As of August 2023, SQL-based data stores are still dominating the landscape data persistency. Based on the popularity index, their market share is more than 70% (dbengines.com).
From an analyst perspective, SQL language enables data professionals to efficiently extract, wrangle and transfer data from the most popular data sources. This said the importance of having knowledge of SQL language and Relational Database Management Systems (RDBMS) is mandatory for every analyst working with data. Regarding the level of the course, knowledge beyond intermediate is usually required for DB Admins and DB Engineers, so this course is targeting to level up students from complete newbie to intermediate level.
The material presented is also a bootcamp for using MySQL. Being the most popular open-source Database Management System and the second one after Oracle DB on the overall charts, MySQL is a natural choice to introduce students to the world of Databases.
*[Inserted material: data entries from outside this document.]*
Lemma sorted_delete A e B : sorted (A ++ e :: B) → sorted (A ++ B).
Proof.
  intros [Hs Hok]. rewrite Forall_app, Forall_cons in Hok. destruct Hok as (HA & _ & HB). split; [|by apply Forall_app].
  clear HA HB. induction A as [|x A IH]; cbn in *; [by apply StronglySorted_inv in Hs as [? _]|]. apply StronglySorted_inv in Hs as [Hs Hx]. constructor; [by apply IH|]. rewrite Forall_app, Forall_cons in Hx. destruct Hx as (? & _ & ?). by apply Forall_app.
Qed.

(** What an operation does to the nodes in memory *)
Definition frees (isint : bool) (o : op K V) (D D' : gset loc) (es es' : list (loc * (K * option V))) : Prop :=
  if isint then size D' = (size D + inserted o)%nat else D' ∖ list_to_set es'.*1 = D ∖ list_to_set es.*1.

Lemma step_Ok isint m es o : tree_of m es → ok (op_key o) →
  ∃ m' es', rb_step cmp isint m nil o = Ok m' ∧ tree_of m' es' ∧ lstep es.*2 o es'.*2 ∧ frees isint o (dom m) (dom m') es es'.
Proof.
  intros [(t & N & Hrep & Hbal & <- & _) Hs] Hk. assert (Hnd : NoDup (elems t).*1) by (rewrite elems_locs; destruct Hrep as [_ _ Hnd]; by apply NoDup_cons in Hnd as [_ ?]).
  assert (Hin : ∀ a, a ∈ (elems t).*1 → a ∈ dom m) by (intros a Ha; rewrite elems_locs in Ha; eapply at_dom; [by destruct Hrep|done]). destruct o as [k it|k]; cbn [rb_step op_key] in *.
  - destruct (insert_Ok m t N k it Hrep Hbal Hs Hk) as (m' & z & A & B & E' & Hz & Hel & (t' & N' & H1 & H2 & H3 & H4) & HA & HB). rewrite E'. rbind. exists m', (A ++ (z, (k, it)) :: B). split; [done|]. rewrite Hel in *. split; [split|split].
    + by exists t', N'.
    + by apply insert_sorted.
    + rewrite !fmap_app, fmap_cons. cbn. constructor; by apply Forall_fmap.
    + rewrite H4. unfold frees. destruct isint; cbn [inserted]; [rewrite size_union, size_singleton by set_solver; lia|]. rewrite !fmap_app, fmap_cons, !list_to_set_app_L. cbn. set_solver.
  - destruct (rb_find_Ok m t k Hrep Hs Hk) as [(a & d & p & l & r & c & E' & Ha & Hz & Hn)|[E' Hall]]; rewrite E'; rbind.
    + apply list_elem_of_split in Ha as (A & B & Hel). assert (Hb : balanced m (dom m) (A ++ (a, d) :: B)) by (by exists t, N). destruct (delete_entry m _ A a d B isint Hb) as (m' & E1 & (t' & N' & H1 & H2 & H3 & H4)). exists m', (A ++ B). split; [done|]. rewrite Hel in *. split; [split|split].
      * by exists t', N'.
      * by eapply sorted_delete.
      * rewrite !fmap_app, fmap_cons. by constructor.
      * unfold frees. rewrite H4. destruct isint; [cbn; lia|]. rewrite !fmap_app, fmap_cons, !list_to_set_app_L. cbn. set_solver.
    + exists m, (elems t). split; [done|]. split; [split; [by exists t, N|done]|]. split; [constructor; by apply Forall_fmap|]. unfold frees. destruct isint; [cbn; lia|done].
Qed.

Lemma run_Ok isint os : ∀ m es, tree_of m es → Forall (λ o, ok (op_key o)) os →
  ∃ m' es', rb_run cmp isint m nil os = Ok m' ∧ tree_of m' es' ∧ lsteps es.*2 os es'.*2 ∧
    if isint then size (dom m') = (size (dom m) + sum_list (inserted <$> os))%nat else dom m' ∖ list_to_set es'.*1 = dom m ∖ list_to_set es.*1.
Proof.
  induction os as [|o os IH]; intros m es Ht Hos; cbn [rb_run].
  - exists m, es. split; [done|]. split; [done|]. split; [constructor|]. destruct isint; [cbn; lia|done].
  - apply Forall_cons in Hos as [Ho Hos]. destruct (step_Ok isint m es o Ht Ho) as (m1 & es1 & E1 & Ht1 & Hl1 & Hf1). rewrite E1. rbind. destruct (IH m1 es1 Ht1 Hos) as (m' & es' & E' & Ht' & Hl' & Hf'). exists m', es'. split; [done|]. split; [done|]. split; [by econstructor|].
    unfold frees in Hf1. destruct isint; [rewrite Hf', Hf1; cbn; lia|congruence].
Qed.


End order.

End proofs.

(** ** From the creation on *)

Section runs.
Context {K V : Type} (cmp : K → K → Z) (ok : K → Prop) `{!KeyCmp cmp ok}.
Implicit Types (m : gmap loc (node K V)) (es : list (K * option V)).

(** The key and the item of a node *)
Definition entry m x : res (K * option V) := rd (λ n, (key n, item n)) m x.

Lemma create_Ok m0 (junk : K) m rb : rb_create m0 junk = (m, rb) → tree_of rb cmp ok m [] ∧ rb ∉ dom m0 ∧ dom m = {[rb]} ∪ dom m0.
Proof.
  unfold rb_create. intros [= <- <-]. split; [|split; [apply malloc_fresh|by rewrite dom_insert_L]]. split; [|split; constructor]. exists E, 0%nat. split; [|done]. constructor; [|done|apply NoDup_singleton].
  cbn. do 3 eexists. by rewrite lookup_insert_eq.
Qed.

Lemma entry_in rb m t a d : rep rb m [] t → (a, d) ∈ elems t → entry m a = Ok d.
Proof. intros Hrep Ha. apply list_elem_of_split in Ha as (A & B & HA). destruct (locate_node rb m t A a d B Hrep HA) as (C & c & l & r & H & _). apply (rep_node rb m C true) in H. unfold entry. rewrite (rd_Ok _ _ _ _ H). by destruct d. Qed.

(** The answers of a tree with the entries [es] *)
Definition answers m rb es : Prop :=
  StronglySorted (λ e e', cmp e.1 e'.1 <= 0) es ∧
  (∃ xs, rb_traverse m rb = Ok xs ∧ Forall2 (λ x e, entry m x = Ok e) xs es) ∧
  rb_count m rb = Ok (Z.of_nat (length es)) ∧ rb_check m rb = Ok true ∧
  (∃ h, rb_height m rb = Ok h ∧ h <= 2 * Z.log2 (Z.of_nat (length es) + 1) + 1) ∧
  ∀ k, ok k → match rb_find_fnt cmp m rb k with
    | Ok (true, x) => ∃ e, e ∈ es ∧ cmp k e.1 = 0 ∧ entry m x = Ok e
    | Ok (false, x) => x = rb ∧ Forall (λ e, cmp k e.1 ≠ 0) es
    | Err _ => False
    end.

Lemma tree_height t N : bal N t → Z.of_nat (height (K:=K) (V:=V) t) <= 2 * Z.log2 (Z.of_nat (length (elems t)) + 1) + 1.
Proof.
  intros Hb. destruct (bal_height N t Hb) as [H1 H2]. assert (Z.of_nat N <= Z.log2 (Z.of_nat (length (elems t)) + 1)); [|destruct (color t); lia].
  apply Z.log2_le_pow2; [lia|]. change 2 with (Z.of_nat 2). rewrite <-Nat2Z.inj_pow. lia.
Qed.

Lemma tree_answers m rb les : tree_of rb cmp ok m les → answers m rb les.*2.
Proof.
  intros [(t & N & Hrep & Hbal & <- & _) Hs]. unfold answers. rewrite length_fmap. split; [|split; [|split; [|split; [|split]]]].
  - destruct Hs as [Hs _]. induction Hs as [|e es' Hs IH He]; constructor; [done|]. by apply Forall_fmap.
  - exists (elems t).*1. split; [by apply rb_traverse_Ok|]. apply Forall2_fmap, Forall_Forall2_diag, Forall_forall. intros [a d] Ha. by apply (entry_in rb m t).
  - by apply rb_count_Ok.
  - by apply (rb_check_Ok rb m t N).
  - exists (Z.of_nat (height t)). split; [by apply rb_height_Ok|by apply (tree_height t N)].
  - intros k Hk. destruct (rb_find_Ok rb cmp ok m t k Hrep Hs Hk) as [(a & d & p & l & r & c & -> & Ha & Hz & Hn)|[-> Hall]].
    + exists d. split; [by apply (list_elem_of_fmap_2 snd) in Ha|]. split; [done|by apply (entry_in rb m t)].
    + split; [done|]. by apply Forall_fmap.
Qed.

(** C6: whatever is inserted and deleted, no call reads a missing node or fails, and the tree answers as the sorted list of its
    entries does on which the same insertions and deletions are done: an insertion puts the new entry behind the equal ones,
    a deletion takes out an entry with the key if there is one, a traversal meets the entries in order, a search finds an entry
    with the key or there is none, [rb_count] is their number, [rb_check] returns 1, and the height is at most
    2 log2 (n + 1) + 1. *)
Theorem rb_tree_refines_sorted_list isint m0 (junk : K) m1 rb (os : list (op K V)) : rb_create m0 junk = (m1, rb) → Forall (λ o, ok (op_key o)) os →
  ∃ m es, rb_run cmp isint m1 rb os = Ok m ∧ lsteps cmp [] os es ∧ answers m rb es.
Proof.
  intros Hc Hos. destruct (create_Ok _ _ _ _ Hc) as [Ht _]. destruct (run_Ok rb cmp ok isint os m1 [] Ht Hos) as (m & les & E & Hm & Hl & _). exists m, les.*2. split; [done|]. split; [done|]. by apply tree_answers.
Qed.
In the second part of the course, we deep dive into advanced data storage topics relevant to Data Analysts, we go beyond the tabular format and discover different shapes of data and the tools supporting these shapes. By the end of the course, we aim to build comprehensive analytical pipelines with new technologies.
By end of the course, students should be able to:
- do exploratory analysis on SQL database by learning the main SQL commands
- install and configure MySQL on a basic level
- learn the usage of MySQL Workbench
- build simple data structures including techniques such as replication, dumping, or loading from external sources
- create an analytical data layer using data warehouse architecture
- create simple ETL jobs
- get to know the basics of NoSQL technologies
- acquire practical knowledge in some NoSQL solutions
- have a broad understanding of choosing the right technical solution within the 1000s of technologies
available these days
- understand the tradeoffs of different data architectures
- work with different data formats and files
- work with API as a data source
- model data structures
- build a data pipeline for analytics
Grading will be based on a total score out of 100, in line with CEU’s standard grading guidelines.
- Homework (10%)
- Project1 (30%)
- Project2 (30%)
- Questionnaire as Exam (30%)
- Personal laptop computer with administrative privileges to install open-source software.
- Operating system: Windows 10 or Mac OS X
- Latest Chrome browser
- Internet access
- KNIME Analytics Platform (https://www.knime.com/downloads/download-knime)
- The latest community edition of MySQL and MySQL Workbench is preinstalled (https://dev.mysql.com/downloads/)
- Make sure you remember the root password you set